New advice on aspirin | health rhythm

People 60 and older should not start taking low-dose aspirin for preventive care unless they have previously had a heart attack or stroke, according to the new guidelines.

If you’re one of the millions of Americans who regularly take low-dose aspirin to promote a healthier heart, it may be time to stop, but not until you’ve talked with your health care provider.

The latest evidence finds that the risks associated with aspirin use, including bleeding, outweigh the cardiac benefits, according to the US Preventive Services Task Force.

New recommended guidelines, recently finalized by the task force, suggest that people over the age of 60 should not start taking low-dose aspirin unless they have previously had a heart attack or stroke.

Those in the 40-59 age group who may have risk factors but no history of cardiovascular disease should talk to their doctor before deciding on the best course.

“Historically, we’ve been very liberal with aspirin recommendations,” said Araya Negash, DO, a board-certified cardiologist with Spectrum Health. “If people had risk factors for cardiovascular disease, or even if they were a certain age, it was considered helpful.”

Health professionals had considered aspirin a smart step in preventing first heart attacks, with a low risk of other adverse reactions.

“But as more trial data comes in, we’ve realized that while aspirin is a very safe drug, it does have some negative consequences, particularly bleeding,” said Dr. Negash.

The new guidelines take a more measured approach.

In those with a history of cardiovascular disease, including heart attacks, strokes, and peripheral arterial disease, experts still recommend aspirin.

“It can reduce the risk that you will have another event in the future,” Dr. Negash said.

But for the broader population, where it’s sometimes used to prevent a first heart attack, aspirin’s potential benefits may not be there, he said.

Risks evaluation

Before making any changes, you should talk to your provider.

While that’s good advice for all medications, it’s especially important for people who have significant risk factors or a history of heart disease.

People ages 40 to 59 who are at increased risk for cardiovascular disease should have a more detailed discussion with their primary care physician about the pros and cons of aspirin, Dr. Negash said.

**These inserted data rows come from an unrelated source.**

Lemma main_part_paced (token : json) (base_dir : path) (skip : bool) (spec : PartSpec) :
  hoare (fun _ => True) (main_part E token base_dir skip spec)
        (fun r evs => match r with
                      | Ok _ => (sleeps evs + failures evs)%nat = 1%nat
                      | Raise _ => (sleeps evs + failures evs <= 1)%nat
                      end).
Proof.
  assert (Hclosed : forall (r : res unit) e1 e2, Forall ordinary e1 ->
            match r with
            | Ok _ => (sleeps e2 + failures e2)%nat = 1%nat
            | Raise _ => (sleeps e2 + failures e2 <= 1)%nat
            end ->
            match r with
            | Ok _ => (sleeps (e1 ++ e2) + failures (e1 ++ e2))%nat = 1%nat
            | Raise _ => (sleeps (e1 ++ e2) + failures (e1 ++ e2) <= 1)%nat
            end).
  { intros r e1 e2 H1 H2. destruct (ordinary_counts _ H1) as [Hs1 Hf1].
    rewrite failures_app, sleeps_app, Hs1, Hf1. exact H2. }
  assert (Hraise : forall (e : exn) evs, Forall ordinary evs ->
            (sleeps evs + failures evs <= 1)%nat).
  { intros e evs H. destruct (ordinary_counts _ H) as [-> ->]. cbn. lia. }
  unfold main_part.
  apply hoare_prefixed with (P := ordinary); auto; [now apply emits_print|intros _].
  apply hoare_prefixed with (P := ordinary); auto;
    [now apply emits_try, emits_fetch_part|intros [part|exc]].
  - eapply hoare_weaken; [apply main_assets_paced|].
    intros [u|e] evs [-> ->]; cbn; lia.
  - eapply hoare_bind
      with (Q1 := fun r evs => (sleeps evs + failures evs <= 1)%nat
                               /\ (r = Ok tt -> evs = [Print (FetchFailed exc)])).
    + apply hoare_print; [split; [cbn; lia|reflexivity]|].
      intros e; split; [cbn; lia|discriminate].
    + intros e evs [H _]. exact H.
    + intros [] e1 [_ H1]. rewrite (H1 eq_refl).
      apply hoare_print; [reflexivity|intros e; cbn; lia].
Qed.

(** X12.  Pacing law: in a run of the loop, each entry that ends normally
    is followed by one pacing delay or has one report of a failed
    resolution, never both and never neither; so when the loop completes,
    the delays and the failed resolutions add up to the number of entries,
    and before that they never exceed it. *)
Theorem main_loop_paced (token : json) (base_dir : path) (skip : bool)
    (parts : list PartSpec) (w : World) :
  exists evs,
    trace (main_loop E token base_dir skip parts w).2 = trace w ++ evs
    /\ (sleeps evs + failures evs <= length parts)%nat
    /\ ((main_loop E token base_dir skip parts w).1 = Ok tt ->
        (sleeps evs + failures evs)%nat = length parts).
Proof.
  assert (H : hoare (fun _ => True) (main_loop E token base_dir skip parts)
                (fun r evs => (sleeps evs + failures evs <= length parts)%nat
                              /\ (r = Ok tt -> (sleeps evs + failures evs)%nat = length parts))).
  { induction parts as [|spec rest IH]; cbn [main_loop length].
    - apply hoare_ret. cbn. auto.
    - eapply hoare_bind; [apply main_part_paced| |].
      + intros e evs H1. cbn in H1. split; [lia|discriminate].
      + intros u e1 H1. eapply hoare_weaken; [exact IH|].
        intros r e2 [Hle Heq]. rewrite sleeps_app, failures_app. cbn in H1.
        split; [lia|]. intros Hr. specialize (Heq Hr). lia. }
  destruct (H w Logic.I) as (evs & Ht & _ & Hq). exists evs. tauto.
Qed.

(** X13.  One query per entry: the queries of a run of the loop are the
    part numbers of the catalog, in order, each once, up to the entry at
    which the loop ended; when the loop completes, they are all of them. *)
Theorem main_loop_queries_in_order (token : json) (base_dir : path) (skip : bool)
    (parts : list PartSpec) (w : World) :
  exists evs,
    trace (main_loop E token base_dir skip parts w).2 = trace w ++ evs
    /\ queried evs `prefix_of` map mpn parts
    /\ ((main_loop E token base_dir skip parts w).1 = Ok tt ->
        queried evs = map mpn parts).
Proof.
  assert (H : hoare (fun _ => True) (main_loop E token base_dir skip parts)
                (fun r evs => queried evs `prefix_of` map mpn parts
                              /\ (r = Ok tt -> queried evs = map mpn parts))).
  { induction parts as [|spec rest IH]; cbn [main_loop map].
    - apply hoare_ret. split; [exists []|]; reflexivity.
    - eapply hoare_bind; [apply main_part_queries| |].
      + intros e evs [[->| ->] _]; (split; [|discriminate]).
        * apply prefix_nil.
        * exists (map mpn rest). reflexivity.
      + intros [] e1 [_ H1]. specialize (H1 eq_refl). eapply hoare_weaken; [exact IH|].
        intros r e2 [[k Hk] Heq]. rewrite queried_app, H1. cbn. split.
        * exists k. now rewrite Hk.
        * intros Hr. now rewrite (Heq Hr). }
  destruct (H w Logic.I) as (evs & Ht & _ & Hq). exists evs. tauto.
Qed.

(** X14.  What a query carries: every query of the loop goes to the
    GraphQL endpoint, asks for a part number of the catalog, and carries
    the token of the run in its [Authorization] header, or no such header
    when the token is empty. *)
Theorem main_loop_queries_authorized (token : json) (base_dir : path) (skip : bool)
    (parts : list PartSpec) (w : World) :
  exists evs,
    trace (main_loop E token base_dir skip parts w).2 = trace w ++ evs
    /\ forall url m authorization, PostJson url m authorization ∈ evs ->
         url = GRAPHQL_ENDPOINT
         /\ authorization = (if truthy token then Some token else None)
         /\ m ∈ map mpn parts.
Proof.
  pose (P := fun ev => match ev with
                       | PostJson url m authorization =>
                           url = GRAPHQL_ENDPOINT
                           /\ authorization = (if truthy token then Some token else None)
                           /\ m ∈ map mpn parts
                       | _ => True
                       end).
  assert (H : emits (fun _ => True) P (main_loop E token base_dir skip parts)).
  { apply emits_main_loop. intros spec Hs.
    apply emits_main_part; try (intros; exact Logic.I).
    - repeat split. apply list_elem_of_fmap. eauto.
    - intros url name. apply emits_download_file; auto; exact Logic.I. }
  destruct (H w Logic.I) as (evs & Ht & _ & Hev). exists evs. split; [exact Ht|].
  intros url m a Hin. rewrite Forall_forall in Hev. exact (Hev _ Hin).
Qed.

End Pacing.
(** * ai-import-guard-mcp: discovery-and-validation engine

    A shallow embedding of the TypeScript sources of the import guard
    (cache.ts, utils/builtin-modules.ts, utils/semantic-search.ts and the
    five engines under engines/) together with the properties of its
    specification.

    Conventions of the embedding.
    - A JavaScript string is a [string]: a sequence of 8-bit code units
      (the Latin-1 range of UTF-16).  [includes], [startsWith], [split]
      and [join] work on code units as in JavaScript; [toLowerCase] and
      the regular-expression class [\s] are the Latin-1 restrictions of
      the JavaScript ones.
    - A JavaScript number is a [Z]: sizes, counts, scores and millisecond
      time stamps are integers in this program, and the numeric inputs
      [maxResults] and [maxDepth] are taken at their integer values.
    - A [Map] or [Set] is a list in insertion order, because the program
      iterates over them and evicts the first key.
    - [Date.now()], the file system, [require.resolve] and child processes
      are read from explicit arguments ([now], the [World] records).
    - An [async] method that runs to completion is a function; a
      [try]/[catch] is a match on an [option] or on a world oracle that
      says whether the guarded call threw. *)

From Stdlib Require Import ZArith String Ascii List Bool Lia DecimalString.
From Stdlib Require Import DecimalZ DecimalPos Permutation Sorted.
Import ListNotations.

Open Scope string_scope.
Open Scope Z_scope.

(** ** JavaScript strings *)

Module JsString.

(** [s.includes(t)]: [t] occurs in [s] as a contiguous run of code units. *)
Fixpoint includes (s t : string) : bool :=
  prefix t s ||
  match s with
  | EmptyString => false
  | String _ s' => includes s' t
  end.

(** What [includes] decides: [t] lies in [s] between some [a] and [b]. *)
Definition substring_of (t s : string) : Prop := exists a b, s = a ++ t ++ b.

(** [s.startsWith(p)]. *)
Definition startsWith (s p : string) : bool := prefix p s.

(** [arr.join(sep)]. *)
Definition join (sep : string) (l : list string) : string := String.concat sep l.

(** [arr.includes(x)] on an array of strings. *)
Definition array_includes (l : list string) (x : string) : bool :=
  existsb (String.eqb x) l.

(** A non-empty string is truthy, the empty string is falsy. *)
Definition truthy (s : string) : bool :=
  match s with EmptyString => false | String _ _ => true end.

(** [s.split(sep)] for a non-empty separator [sep]; [fuel] bounds the
    number of code units still to scan. *)
Fixpoint split_aux (fuel : nat) (sep : string) (acc : string) (s : string)
  : list string :=
  match fuel with
  | O => [acc]
  | S fuel' =>
      match s with
      | EmptyString => [acc]
      | String c s' =>
          if prefix sep s
          then acc :: split_aux fuel' sep EmptyString
                        (substring (String.length sep)
                                   (String.length s - String.length sep) s)
          else split_aux fuel' sep (acc ++ String c EmptyString) s'
      end
  end.

Definition split (sep : string) (s : string) : list string :=
  split_aux (S (String.length s)) sep EmptyString s.

Definition code (c : ascii) : N := N_of_ascii c.

(** [\s] restricted to Latin-1: TAB, LF, VT, FF, CR, SPACE and NBSP. *)
Definition is_space (c : ascii) : bool :=
  let n := code c in
  ((9 <=? n) && (n <=? 13))%N || (n =? 32)%N || (n =? 160)%N.

(** A line terminator, which [.] does not match. *)
Definition is_line_terminator (c : ascii) : bool :=
  let n := code c in (n =? 10)%N || (n =? 13)%N.

(** [s.split(/\s+/)]: the pieces between maximal runs of white space.
    [in_ws] tells that the previous code unit was white space. *)
Fixpoint split_ws_aux (acc : string) (in_ws : bool) (s : string) : list string :=
  match s with
  | EmptyString => [acc]
  | String c s' =>
      if is_space c
      then if in_ws then split_ws_aux acc true s'
           else acc :: split_ws_aux EmptyString true s'
      else split_ws_aux (acc ++ String c EmptyString) false s'
  end.

Definition split_ws (s : string) : list string := split_ws_aux EmptyString false s.

(** [toLowerCase] on Latin-1: A-Z and the accented capitals except the
    multiplication sign move up by 32. *)
Definition lower_char (c : ascii) : ascii :=
  let n := code c in
  if (((65 <=? n) && (n <=? 90)) ||
      ((192 <=? n) && (n <=? 222) && negb (n =? 215)))%N
  then ascii_of_N (n + 32) else c.

Fixpoint toLowerCase (s : string) : string :=
  match s with
  | EmptyString => EmptyString
  | String c s' => String (lower_char c) (toLowerCase s')
  end.

(** [String(n)] for an integer number below 10^21 in absolute value,
    which JavaScript prints digit by digit (beyond that it prints an
    exponent). *)
Definition of_number (n : Z) : string := NilZero.string_of_int (Z.to_int n).

(** [String(b)]. *)
Definition of_boolean (b : bool) : string := if b then "true" else "false".

End JsString.

(** ** cache.ts *)

Module Cache.

(** [CacheEntry<T>] and [CacheOptions] of types.ts. *)
Record CacheEntry (T : Type) : Type := mkEntry {
  data : T;
  timestamp : Z;
  ttl : Z
}.
Arguments mkEntry {T}.
Arguments data {T}.
Arguments timestamp {T}.
Arguments ttl {T}.

Record CacheOptions : Type := mkOptions {
  opt_ttl : Z;
  maxSize : Z
}.

(** The [Map<string, CacheEntry<any>>]: bindings in insertion order. *)
Definition JsMap (T : Type) : Type := list (string * CacheEntry T).

Section MapOps.
Context {T : Type}.

Fixpoint map_get (key : string) (m : JsMap T) : option (CacheEntry T) :=
  match m with
  | [] => None
  | (k, e) :: m' => if String.eqb k key then Some e else map_get key m'
  end.

Definition map_has (key : string) (m : JsMap T) : bool :=
  match map_get key m with Some _ => true | None => false end.

(** [Map.prototype.set]: an existing key keeps its place, a new key is
    appended. *)
Fixpoint map_set (key : string) (e : CacheEntry T) (m : JsMap T) : JsMap T :=
  match m with
  | [] => [(key, e)]
  | (k, e') :: m' =>
      if String.eqb k key then (k, e) :: m' else (k, e') :: map_set key e m'
  end.

Definition map_delete (key : string) (m : JsMap T) : JsMap T :=
  filter (fun b => negb (String.eqb (fst b) key)) m.

Definition map_size (m : JsMap T) : Z := Z.of_nat (List.length m).

(** [m.keys().next().value]: the first key, [undefined] on an empty map. *)
Definition map_first_key (m : JsMap T) : option string :=
  match m with
  | [] => None
  | (k, _) :: _ => Some k
  end.

(** No key is bound twice. *)
Definition map_wf (m : JsMap T) : Prop := NoDup (map fst m).
End MapOps.

Record CacheManager (T : Type) : Type := mkCache {
  cache : JsMap T;
  options : CacheOptions
}.
Arguments mkCache {T}.
Arguments cache {T}.
Arguments options {T}.

Section Manager.
Context {T : Type}.

Definition create (opts : CacheOptions) : CacheManager T :=
  mkCache [] opts.

Definition with_cache (c : CacheManager T) (m : JsMap T) : CacheManager T :=
  mkCache m (options c).

(** [get(key)]; [None] is the [null] of a miss or of an expired entry. *)
Definition get (c : CacheManager T) (now : Z) (key : string)
  : option T * CacheManager T :=
  match map_get key (cache c) with
  | None => (None, c)
  | Some entry =>
      if now - timestamp entry >? ttl entry
      then (None, with_cache c (map_delete key (cache c)))
      else (Some (data entry), c)
  end.

(** The eviction step that opens [set]. *)
Definition evict_if_full (c : CacheManager T) : JsMap T :=
  if map_size (cache c) >=? maxSize (options c)
  then match map_first_key (cache c) with
       | Some oldestKey =>
           if JsString.truthy oldestKey
           then map_delete oldestKey (cache c)
           else cache c
       | None => cache c
       end
  else cache c.

(** [set(key, value, customTtl?)]. *)
Definition set (c : CacheManager T) (now : Z) (key : string) (value : T)
           (customTtl : option Z) : CacheManager T :=
  let m := evict_if_full c in
  let entry :=
    mkEntry value now
            (match customTtl with Some t => t | None => opt_ttl (options c) end) in
  with_cache c (map_set key entry m).

(** [has(key)]: [get(key) !== null]; it reads through [get], so it may
    delete.  The engines store objects only, never [null]. *)
Definition has (c : CacheManager T) (now : Z) (key : string)
  : bool * CacheManager T :=
  match get c now key with
  | (Some _, c') => (true, c')
  | (None, c') => (false, c')
  end.

Definition delete (c : CacheManager T) (key : string) : bool * CacheManager T :=
  (map_has key (cache c), with_cache c (map_delete key (cache c))).

Definition clear (c : CacheManager T) : CacheManager T := with_cache c [].

(** The periodic [cleanup()]. *)
Definition cleanup (c : CacheManager T) (now : Z) : CacheManager T :=
  let keysToDelete :=
    map fst (filter (fun b => now - timestamp (snd b) >? ttl (snd b)) (cache c)) in
  with_cache c (fold_left (fun m k => map_delete k m) keysToDelete (cache c)).

(** The [size] field of [getStats()]. *)
Definition size (c : CacheManager T) : Z := map_size (cache c).

(** One call on the cache, for sequences of operations. *)
Inductive op : Type :=
| OpGet (now : Z) (key : string)
| OpSet (now : Z) (key : string) (value : T) (customTtl : option Z)
| OpHas (now : Z) (key : string)
| OpDelete (key : string)
| OpClear
| OpCleanup (now : Z).

Definition step (c : CacheManager T) (o : op) : CacheManager T :=
  match o with
  | OpGet now key => snd (get c now key)
  | OpSet now key value customTtl => set c now key value customTtl
  | OpHas now key => snd (has c now key)
  | OpDelete key => snd (delete c key)
  | OpClear => clear c
  | OpCleanup now => cleanup c now
  end.
(** handleError and appendAssistantHistory (lines 143, 156, 175): when a
    response turn of the history holds the message [handleError] rendered
    for an error, the adapter drops the turn if the error was classified
    as a connectivity failure, and sends the generic apology back to the
    model as an assistant message otherwise. *)
Theorem error_text_round_trip :
  forall (w : World) (err : Error) (before after : list Turn),
    appendAssistantHistory
      {| history :=
           before
           ++ ChatResponseTurn
                (map (fun text => {| value := text |})
                     (markdowns (trace_of (handleError w err))))
           :: after |}
    = appendAssistantHistory {| history := before |}
      ++ (if is_connectivity_error err then []
          else [{| role := "assistant"; content := generic_message |}])
      ++ appendAssistantHistory {| history := after |}.
Proof.
  intros w err before after.
  rewrite appendAssistantHistory_app. f_equal.
  change (ChatResponseTurn ?r :: after) with ([ChatResponseTurn r] ++ after).
  rewrite appendAssistantHistory_app. f_equal.
  rewrite appendAssistantHistory_turns, handleError_run.
  unfold error_report. cbn [trace_of fst history].
  change (markdowns [?a; ?b; StreamMarkdown ?s]) with [s].
  simpl map. simpl flat_map. rewrite kept_text_single, app_nil_r.
  destruct (is_connectivity_error err).
  - now rewrite connectivity_message_marked.
  - reflexivity.
Qed.

Lemma messages_of_turn_well_formed (m : Turn) :
  Forall well_formed_message (messages_of_turn m)
  /\ length (messages_of_turn m) <= 1.
Proof.
  destruct m as [p|response|]; simpl.
  - split; [|apply le_n]. constructor; [now left | constructor].
  - destruct (kept_text response) as [|c text]; simpl.
    + split; [constructor | apply le_0_n].
    + split; [|apply le_n].
      constructor; [right; split; [reflexivity | discriminate] | constructor].
  - split; [constructor | apply le_0_n].
Qed.

(** appendAssistantHistory (lines 163-195): every message the adapter
    emits is a user message or an assistant message with non-empty text,
    and the adapter emits at most one message per turn of the history. *)
Theorem adapter_output_well_formed :
  forall (context : ChatContext),
    Forall well_formed_message (appendAssistantHistory context)
    /\ length (appendAssistantHistory context) <= length (history context).
Proof.
  intros [h]. rewrite appendAssistantHistory_turns. simpl history.
  induction h as [|m h [IHf IHl]]; simpl.
  - split; [constructor | apply le_n].
  - destruct (messages_of_turn_well_formed m) as [Hf Hl]. split.
    + apply Forall_app. now split.
    + rewrite length_app. lia.
Qed.
(** ** Handler results *)

(** What a condition handler is shown to return: a response for the
    patient of the request, with a score in [0,1], the level derived
    from it, bounded impacts and no recommendations. *)
Definition handler_returns (result : HandlerResult PredictionsApi.RiskPredictionResponse)
    (patient_id : string) : Prop :=
  ∃ r, result = Returned r
       ∧ PredictionsApi.patientId r = patient_id
       ∧ 0 <= PredictionsApi.riskScore r <= 1
       ∧ PredictionsApi.riskLevel r
         = RiskPredictor.determine_risk_level (PredictionsApi.riskScore r)
       ∧ impacts_bounded (PredictionsApi.riskFactors r)
       ∧ PredictionsApi.recommendations r = None.

(** ** Vocabulary of the binary64 properties *)

(** The percent deviation of a mean from the boundary of the range it
    violates, in the words of the specification and in binary64
    arithmetic; 0 for a mean that is neither below nor above the
    range. *)
Definition percent_deviation (range : Binary64.NormalRange.t) (mean : float) : float :=
  if (mean <? Binary64.NormalRange.min range)%float
  then ((Binary64.NormalRange.min range - mean) / Binary64.NormalRange.min range * 100)%float
  else if (Binary64.NormalRange.max range <? mean)%float
  then ((mean - Binary64.NormalRange.max range) / Binary64.NormalRange.max range * 100)%float
  else 0%float.

(** The entry the specification describes for index [i]: present when
    the ratio |v[i] - v[i-1]| / v[i-1], computed in binary64, exceeds
    the threshold, with that ratio times 100 as change_percent and the
    severity "high" above 0.3. *)
Definition flagged_change {T} (values : list float) (timestamps : list T)
    (threshold : float) (i : nat) : list (Binary64.AnomalyDetector.Change T) :=
  match values !! i, values !! (i - 1)%nat, timestamps !! i with
  | Some current, Some previous, Some ts =>
      let ratio := (abs (current - previous) / previous)%float in
      if (threshold <? ratio)%float
      then [ {| Binary64.AnomalyDetector.timestamp := ts;
                Binary64.AnomalyDetector.previous_value := previous;
                Binary64.AnomalyDetector.current_value := current;
                Binary64.AnomalyDetector.change_percent := (ratio * 100)%float;
                Binary64.AnomalyDetector.severity :=
                  if (0.3 <? ratio)%float then "high" else "medium" |} ]
      else []
  | _, _, _ => []
  end.

(** The entries of the indices 1, ..., len(values) - 1, in order. *)
Definition sudden_changes_spec {T} (values : list float) (timestamps : list T)
    (threshold : float) : list (Binary64.AnomalyDetector.Change T) :=
  flat_map (flagged_change values timestamps threshold) (seq 1 (length values - 1)).

(** The change at index [i] exceeds the threshold, as the loop of
    [detect_sudden_changes] tests it. *)
Definition change_flagged (values : list float) (threshold : float) (i : nat) : bool :=
  match values !! i, values !! (i - 1)%nat with
  | Some current, Some previous =>
      Binary64.gtb (abs (current - previous) / previous)%float threshold
  | _, _ => false
  end.

(** A binary64 value that is [nan] or has the sign [s]. *)
Definition nan_or_signed (s : bool) (x : spec_float) : Prop :=
  match x with
  | S754_nan => True
  | S754_zero s' | S754_infinity s' | S754_finite s' _ _ => s' = s
  end.

(** An entry of [_detect_anomalies] that the z-score rule triggered:
    its reason starts with the text of that rule. *)
Definition zscore_triggered (a : Binary64.Anomaly.t) : Prop :=
  ∃ rest,
    Binary64.Anomaly.reason a
    = [Binary64.Lit "Z-score: "; Binary64.Fmt (Binary64.Anomaly.deviation a) ".2f";
       Binary64.Lit " (>3 SD)"] ++ rest.
(** * fractal-demo: the recursive solids and the Rule 30 automaton

    A shallow embedding of the generative code of the gallery:
    - [Cube] (the Menger sponge), [Tetrahedron] (the Sierpinski
      tetrahedron) and [Torus] (the nested tori), three recursive React
      components;
    - [Rule30Visualization], which evolves Rule 30 into an array of rows,
      and [createRule30Texture], which evolves it into an RGBA byte buffer.

    Conventions.  JavaScript integers (depths, indices, cell states) are [Z];
    the bit operators go through [ToInt32].  JavaScript numbers that carry
    lengths and coordinates are idealised as real numbers [R], so rounding
    of IEEE doubles is not part of the model.  Arrays are lists, read with
    stdpp's lookup and written with stdpp's insert; what JavaScript does out
    of range is written out at each use.  A solid is modelled by the render
    function of its component and by the element tree that exists once
    every reveal timer has fired; the animation state ([scale], rotation) is
    left out.  Allocation limits of the engine
    other than the negative-length check are not modelled. *)

From Stdlib Require Import ZArith List Bool Lia String Reals Lra.
From stdpp Require Import base list sorting.
Import ListNotations.

#[local] Set Warnings "-register-all".
Local Open Scope Z_scope.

Doctors look at multiple factors to assess heart health and risks.

“Hypertension, smoking, diabetes and a strong family history of heart disease all play a role,” said Dr. Negash. “So in some cases, the potential benefits of aspirin outweigh the small potential risk.”

People over the age of 60 should not start taking aspirin as a preventative medication, according to the new recommendations, which found the The most serious potential damage is bleeding in the stomach, intestines, and brain.